→ Extracted information
(* ===== verification/MetricQuery.v ===== *)
(** * MetricQuery: naming, querying and registering the performance metrics
    ([portfolio/metric_query.go], [metric_registration.go],
    [viewed_portfolio.go], the aggregators of [account.go])

    [PerformanceMetric] is the interface of a metric as a record; the module
    [Metric] holds the exported values.  A query resolves the statistics it
    computes on: the account, its benchmark view, either restricted to a date
    range.  [row_metric] is a metric as the backtest loop uses it. *)
From Stdlib Require Import ZArith.
From stdpp Require Import base list gmap strings.
From S2P Require Import Prelude Num GoTime Asset Period Frame FrameOps Resample Broker Lots Ledger Gains Account Backtest Stats ReturnMetrics GrowthMetrics TradeTaxMetrics.

(** [pf_HigherIsBetter] is [None] for a metric that is not [Rankable]. *)
Record PerformanceMetric (F : Type) : Type := mkPerformance {
  pf_Name : string;
  pf_Compute : PortfolioStats F → option Period → result F;
  pf_ComputeSeries : PortfolioStats F → option Period → result (option (DataFrame F));
  pf_BenchmarkTargetable : bool;
  pf_HigherIsBetter : option bool;
}.
Arguments mkPerformance {F}.
Arguments pf_Name {F}.
Arguments pf_Compute {F}.
Arguments pf_ComputeSeries {F}.
Arguments pf_BenchmarkTargetable {F}.
Arguments pf_HigherIsBetter {F}.

(** The [ComputeSeries] of a metric that has no series. *)
Definition no_series {F} (stats : PortfolioStats F) (window : option Period) : result (option (DataFrame F)) := Ok None.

→ What you will do
Copy every line in the data above that has the string "Require" in it.

→ Solution for this task
From Stdlib Require Import ZArith.
From stdpp Require Import base list gmap strings.
From S2P Require Import Prelude Num GoTime Asset Period Frame FrameOps Resample Broker Lots Ledger Gains Account Backtest Stats ReturnMetrics GrowthMetrics TradeTaxMetrics.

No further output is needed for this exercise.